(* ===== verification/Valuation.v ===== *)
(** * Valuation: what the ledger says the stock is worth, and whether it agrees

    Models the read side of [transactions.py] ([_compute_fifo],
    [_compute_average], [do_valuation]) and [reconcile.py] of
    [src/nce/vertical_modules/inventory/].  Quantities are sums of
    [NUMERIC(18,3)] columns, exact in 28 digits, and stay in thousandths; money
    is computed in decimals with their rounding. *)
From S2P Require Import Prelude Txn PyText PyStr PyDecimal OutboxRelay EventBus Inventory.
Local Open Scope Z_scope.

Record val_row := ValRow { vr_delta : Z; vr_unit_cost : option Z }.
Record _ValuationResult := ValResult { total_value : decimal; remaining_qty : Z }.

(** ** First in, first out *)

Definition layers : Type := list (Z * Z).

(** The inner [while]: take [to_remove] from the oldest layers.  A layer that is
    not used up leaves nothing to remove, which ends the loop. *)
Fixpoint remove_oldest (to_remove : Z) (ls : layers) : layers :=
  match ls with
  | [] => []
  | (qty, cost) :: rest =>
      if 0 <? to_remove then
        let take := Z.min qty to_remove in
        if qty - take <=? 0 then remove_oldest (to_remove - take) rest
        else (qty - take, cost) :: rest
      else ls
  end.

Definition fifo_step (ls : layers) (row : val_row) : layers :=
  if 0 <? vr_delta row then ls ++ [(vr_delta row, default 0 (vr_unit_cost row))]
  else remove_oldest (- vr_delta row) ls.
Definition fifo_layers (rows : list val_row) : layers := foldl fifo_step [] rows.

Definition layer_value (l : Z * Z) : decimal := dec_mul (of_numeric 3 l.1) (of_numeric 2 l.2).
Definition layers_value (ls : layers) : decimal := foldl dec_add (Dec 0 (-2)) (layer_value <$> ls).
Definition layers_qty (ls : layers) : Z := foldr Z.add 0 ls.*1.

Definition _compute_fifo (rows : list val_row) : _ValuationResult :=
  let ls := fifo_layers rows in ValResult (layers_value ls) (layers_qty ls).

(** ** Weighted average *)

Definition average_step (s : decimal * Z) (row : val_row) : decimal * Z :=
  let '(running_value, running_qty) := s in
  if 0 <? vr_delta row then
    (dec_add running_value (dec_mul (of_numeric 3 (vr_delta row)) (of_numeric 2 (default 0 (vr_unit_cost row)))),
     running_qty + vr_delta row)
  else
    let qty_out := Z.min (- vr_delta row) running_qty in
    let running_value' :=
      if 0 <? running_qty then
        let avg_cost := dec_div running_value (of_numeric 3 running_qty) in
        dec_sub running_value (dec_mul (of_numeric 3 qty_out) avg_cost)
      else running_value in
    (running_value', running_qty - qty_out).
Definition _compute_average (rows : list val_row) : _ValuationResult :=
  let s := foldl average_step (Dec 0 (-2), 0) rows in ValResult s.1 s.2.

Definition _compute_valuation (rows : list val_row) (method : string) : result inv_error _ValuationResult :=
  if String.eqb method "fifo" then Ok (_compute_fifo rows)
  else if String.eqb method "average" then Ok (_compute_average rows)
  else raise (ValueError "method").

(** [ORDER BY created_at ASC, id ASC] *)
Definition txn_leb (a b : txn) : bool :=
  (tx_created_at a <? tx_created_at b) || ((tx_created_at a =? tx_created_at b) && str_leb (tx_id a) (tx_id b)).
Definition at_pair (ns sku loc : string) (t : txn) : bool :=
  String.eqb (tx_namespace_id t) ns && String.eqb (tx_sku t) sku && String.eqb (tx_location_id t) loc.
Definition valuation_rows (ns sku loc : string) (ledger : list txn) : list val_row :=
  (λ t, ValRow (tx_delta t) (tx_unit_cost t)) <$> sorted_by txn_leb (List.filter (at_pair ns sku loc) ledger).

(** [method] is what the configuration file holds. *)
Definition do_valuation (method : option string) (namespace_id sku location : option string)
    : inv_tx (decimal * Z) :=
  ns_uuid ← lift (_as_ns_uuid namespace_id "namespace_id");
  sku ← lift (_as_sku sku "sku");
  location_id ← lift (_as_location_uuid location "location");
  let method := default "" method in
  lift (ensure (bool_decide (method ∈ ["fifo"; "average"]%string)) (ValueError "method")) ≫= λ _,
  ledger ← gets inventory_transactions;
  r ← lift (_compute_valuation (valuation_rows ns_uuid sku location_id ledger) method);
  value ← lift (_quantise_cost (total_value r) "value");
  mret (value, remaining_qty r).

(** ** Dead stock against the ledger *)

Record dead_pair := DeadPair {
  dp_sku : string;
  dp_location_id : string;
  dp_on_hand : Z;
  dp_items_created_at : Z;
  dp_ledger_txn_count : nat;
  dp_ledger_sum : option Z;
  dp_ledger_first_at : option Z
}.

Record DeadStockBuckets := Buckets {
  balanced : list dead_pair;
  unreconcilable_opening_balance : list dead_pair;
  divergent : list (dead_pair * Z)
}.

Definition unreconcilable (r : dead_pair) : bool :=
  (dp_ledger_txn_count r =? 0)%nat ||
  match dp_ledger_first_at r, dp_ledger_sum r with
  | Some first_at, Some _ => dp_items_created_at r <? first_at
  | _, _ => true
  end.
Definition difference (r : dead_pair) : Z := dp_on_hand r - default 0 (dp_ledger_sum r).

Definition classify_dead_stock_pairs (rows : list dead_pair) : DeadStockBuckets :=
  let comparable := List.filter (λ r, negb (unreconcilable r)) rows in
  Buckets (List.filter (λ r, difference r =? 0) comparable)
    (List.filter unreconcilable rows)
    ((λ r, (r, difference r)) <$> List.filter (λ r, negb (difference r =? 0)) comparable).

Definition ledger_of (ns sku loc : string) (d : inv_db) : list txn :=
  List.filter (at_pair ns sku loc) (inventory_transactions d).
Definition sum_delta (ts : list txn) : Z := foldr (λ t n, tx_delta t + n) 0 ts.
Definition min_of (l : list Z) : option Z := match l with [] => None | x :: l => Some (foldr Z.min x l) end.
Definition max_of (l : list Z) : option Z := match l with [] => None | x :: l => Some (foldr Z.max x l) end.

Definition US_PER_DAY : Z := 86400 * 1000000.

(** [_DEAD_SET_SQL], for one stock row. *)
Definition dead_pair_of (now days : Z) (ns : string) (d : inv_db) (e : string * string * string * item)
    : option dead_pair :=
  let '((ns', sku, loc), it) := e in
  let ts := ledger_of ns sku loc d in
  let last_at := max_of (tx_created_at <$> ts) in
  if String.eqb ns' ns && (0 <? qty_on_hand it) &&
     match last_at with None => true | Some t => t <? now - days * US_PER_DAY end
  then Some (DeadPair sku loc (qty_on_hand it) (it_created_at it) (length ts)
               (match ts with [] => None | _ => Some (sum_delta ts) end)
               (min_of (tx_created_at <$> ts)))
  else None.
Definition pair_leb (a b : dead_pair) : bool :=
  match String.compare (dp_sku a) (dp_sku b) with
  | Lt => true | Gt => false | Eq => str_leb (dp_location_id a) (dp_location_id b)
  end.
Definition dead_set (now days : Z) (ns : string) (d : inv_db) : list dead_pair :=
  sorted_by pair_leb (omap (dead_pair_of now days ns d) (map_to_list (inventory_items d))).

(** [dead_stock_days] is the override, or what the configuration file holds. *)
Definition _as_dead_stock_days (raw : pynum) : result inv_error Z :=
  match raw with
  | PyInt n => ensure (0 <=? n) (ValueError "dead_stock_days") ≫= λ _, Ok n
  | _ => raise (ValueError "dead_stock_days")
  end.
Definition do_reconcile_dead_stock (now : Z) (config_days : pynum) (namespace_id : option string)
    (dead_stock_days : pynum) : inv_tx DeadStockBuckets :=
  ns_uuid ← lift (_as_ns_uuid namespace_id "namespace_id");
  days ← lift (_as_dead_stock_days (match dead_stock_days with PyNone => config_days | v => v end));
  d ← gets id;
  let buckets := classify_dead_stock_pairs (dead_set now days ns_uuid d) in
  match divergent buckets with
  | [] => mret buckets
  | ds => fail (LedgerDivergenceError ((λ '(r, n), (dp_sku r, dp_location_id r, n)) <$> ds))
  end.

(** ** First in, first out keeps the newest units *)
(** The receipts of a ledger, oldest first, and what is left after the issues:
    an issue beyond what is there empties the stock. *)
Definition receipts_of (rows : list val_row) : layers :=
  (λ r, (vr_delta r, default 0 (vr_unit_cost r))) <$> List.filter (λ r, 0 <? vr_delta r) rows.
Definition remaining (rows : list val_row) : Z :=
  foldl (λ n r, if 0 <? vr_delta r then n + vr_delta r else Z.max 0 (n + vr_delta r)) 0 rows.

(** The newest [n] units of some layers. *)
Fixpoint newest (n : Z) (ls : layers) : layers :=
  match ls with
  | [] => []
  | (qty, cost) :: later =>
      if n <=? layers_qty later then newest n later
      else (Z.min qty (n - layers_qty later), cost) :: later
  end.

Definition layers_pos : layers → Prop := Forall (λ l, 0 < l.1).

Lemma layers_qty_cons q c ls : layers_qty ((q, c) :: ls) = q + layers_qty ls.
Proof. done. Qed.
Lemma layers_qty_app l1 l2 : layers_qty (l1 ++ l2) = layers_qty l1 + layers_qty l2.
Proof. induction l1 as [|[q c] l1 IH]; [done|]. simpl. rewrite !layers_qty_cons, IH. lia. Qed.
Lemma layers_qty_nonneg ls : layers_pos ls → 0 ≤ layers_qty ls.
Proof. induction 1 as [|[q c] ls Hq _ IH]; [done|]. rewrite layers_qty_cons. simpl in Hq. lia. Qed.

Lemma newest_pos n ls : layers_pos ls → layers_pos (newest n ls).
Proof.
  induction 1 as [|[q c] ls Hq Hls IH]; simpl; [constructor|].
  destruct (Z.leb_spec n (layers_qty ls)); [done|]. constructor; [simpl in *; lia|done].
Qed.
Lemma newest_qty n ls : layers_pos ls → 0 ≤ n → layers_qty (newest n ls) = Z.min n (layers_qty ls).
Proof.
  intros Hls Hn. induction Hls as [|[q c] ls Hq Hls IH]; simpl; [change (layers_qty []) with 0; lia|].
  pose proof (layers_qty_nonneg _ Hls). simpl in Hq. rewrite layers_qty_cons.
  destruct (Z.leb_spec n (layers_qty ls)); [rewrite IH; lia|]. rewrite layers_qty_cons. lia.
Qed.
Lemma newest_all ls : layers_pos ls → newest (layers_qty ls) ls = ls.
Proof.
  destruct 1 as [|[q c] ls Hq Hls]; [done|]. simpl. rewrite layers_qty_cons. simpl in Hq.
  destruct (Z.leb_spec (q + layers_qty ls) (layers_qty ls)); [lia|]. do 2 f_equal. lia.
Qed.
Lemma newest_newest m n ls : layers_pos ls → 0 ≤ m ≤ n → newest m (newest n ls) = newest m ls.
Proof.
  intros Hls Hm. induction Hls as [|[q c] ls Hq Hls IH]; simpl; [done|].
  destruct (Z.leb_spec n (layers_qty ls)) as [Hn|Hn].
  - rewrite IH. by rewrite (proj2 (Z.leb_le m (layers_qty ls))) by lia.
  - simpl. destruct (Z.leb_spec m (layers_qty ls)); [done|]. do 2 f_equal. lia.
Qed.
Lemma newest_none ls : layers_pos ls → newest 0 ls = [].
Proof.
  induction 1 as [|[q c] ls Hq Hls IH]; simpl; [done|]. pose proof (layers_qty_nonneg _ Hls).
  by rewrite (proj2 (Z.leb_le 0 (layers_qty ls))).
Qed.
Lemma newest_snoc n ls q c :
  layers_pos ls → 0 ≤ n → 0 < q → newest (n + q) (ls ++ [(q, c)]) = newest n ls ++ [(q, c)].
Proof.
  intros Hls Hn Hq. induction Hls as [|[q' c'] ls Hq' Hls IH]; simpl.
  - change (layers_qty []) with 0. rewrite (proj2 (Z.leb_gt (n + q) 0)) by lia. do 2 f_equal. lia.
  - rewrite layers_qty_app, layers_qty_cons. change (layers_qty []) with 0. rewrite IH.
    destruct (Z.leb_spec n (layers_qty ls)), (Z.leb_spec (n + q) (layers_qty ls + (q + 0))); try lia; [done|].
    simpl. do 2 f_equal. lia.
Qed.

(** Removing from the oldest side keeps the newest. *)
Lemma remove_oldest_newest k ls :
  layers_pos ls → 0 ≤ k → remove_oldest k ls = newest (Z.max 0 (layers_qty ls - k)) ls.
Proof.
  intros Hls. revert k. induction Hls as [|[q c] ls Hq Hls IH]; intros k Hk; simpl; [done|]. simpl in Hq.
  pose proof (layers_qty_nonneg _ Hls) as H0. rewrite layers_qty_cons. destruct (Z.ltb_spec 0 k) as [Hk0|Hk0].
  - destruct (Z.leb_spec (q - Z.min q k) 0) as [Hle|Hgt].
    + rewrite IH by lia. rewrite (proj2 (Z.leb_le _ (layers_qty ls))) by lia. f_equal. lia.
    + rewrite (proj2 (Z.leb_gt _ (layers_qty ls))) by lia. do 2 f_equal. lia.
  - assert (k = 0) as -> by lia. rewrite (proj2 (Z.leb_gt _ (layers_qty ls))) by lia. do 2 f_equal. lia.
Qed.

Lemma receipts_pos rows : layers_pos (receipts_of rows).
Proof.
  unfold layers_pos, receipts_of. apply Forall_fmap, Forall_forall. intros r Hr.
  apply list_elem_of_In, filter_In in Hr as [_ Hr%Z.ltb_lt]. done.
Qed.
Lemma receipts_snoc rows r :
  receipts_of (rows ++ [r]) = receipts_of rows ++ (if 0 <? vr_delta r then [(vr_delta r, default 0 (vr_unit_cost r))] else []).
Proof. unfold receipts_of. rewrite List.filter_app, fmap_app. simpl. by destruct (0 <? vr_delta r). Qed.

Lemma fifo_newest rows :
  fifo_layers rows = newest (remaining rows) (receipts_of rows) ∧ 0 ≤ remaining rows ≤ layers_qty (receipts_of rows).
Proof.
  induction rows as [|r rows [IH Hr]] using rev_ind; [done|].
  pose proof (receipts_pos rows) as Hp. unfold fifo_layers, remaining in *. rewrite !foldl_app. simpl.
  rewrite IH, receipts_snoc. unfold fifo_step. destruct (Z.ltb_spec 0 (vr_delta r)) as [Hd|Hd].
  - split; [by rewrite newest_snoc by (done || lia)|]. rewrite layers_qty_app, layers_qty_cons. change (layers_qty []) with 0. lia.
  - rewrite app_nil_r. split; [|lia]. rewrite remove_oldest_newest by (by apply newest_pos || lia).
    rewrite newest_qty by (done || lia). rewrite newest_newest by (done || lia). f_equal. lia.
Qed.

Lemma average_remaining rows : remaining_qty (_compute_average rows) = remaining rows.
Proof.
  unfold _compute_average. simpl. unfold remaining.
  induction rows as [|r rows IH] using rev_ind; [done|]. rewrite !foldl_app. simpl.
  destruct (foldl average_step _ rows) as [v n]. simpl in *. subst n. unfold average_step.
  destruct (0 <? vr_delta r); [done|]. simpl. lia.
Qed.

(** First in, first out keeps the newest units.  The cost layers
    [_compute_fifo] is left with after the oldest layers were used up issue by
    issue are exactly the newest units received, as many as remain; both
    valuation methods agree on how many that is, which is never negative and
    never more than was received. *)
Theorem fifo_keeps_newest rows :
  fifo_layers rows = newest (remaining rows) (receipts_of rows) ∧
  remaining_qty (_compute_fifo rows) = remaining rows ∧
  remaining_qty (_compute_average rows) = remaining rows ∧
  0 ≤ remaining rows ≤ layers_qty (receipts_of rows).
Proof.
  destruct (fifo_newest rows) as [H1 H2]. split_and!; [done| |apply average_remaining|lia..].
  unfold _compute_fifo. simpl. rewrite H1, newest_qty; [lia|apply receipts_pos|lia].
Qed.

## Exercise description
Please return every line from the first one in the records above down to the line containing "is computed in", including both, exactly as written and nothing more.

## Exercise output
(* ===== verification/Valuation.v ===== *)
(** * Valuation: what the ledger says the stock is worth, and whether it agrees

    Models the read side of [transactions.py] ([_compute_fifo],
    [_compute_average], [do_valuation]) and [reconcile.py] of
    [src/nce/vertical_modules/inventory/].  Quantities are sums of
    [NUMERIC(18,3)] columns, exact in 28 digits, and stay in thousandths; money
    is computed in decimals with their rounding. *)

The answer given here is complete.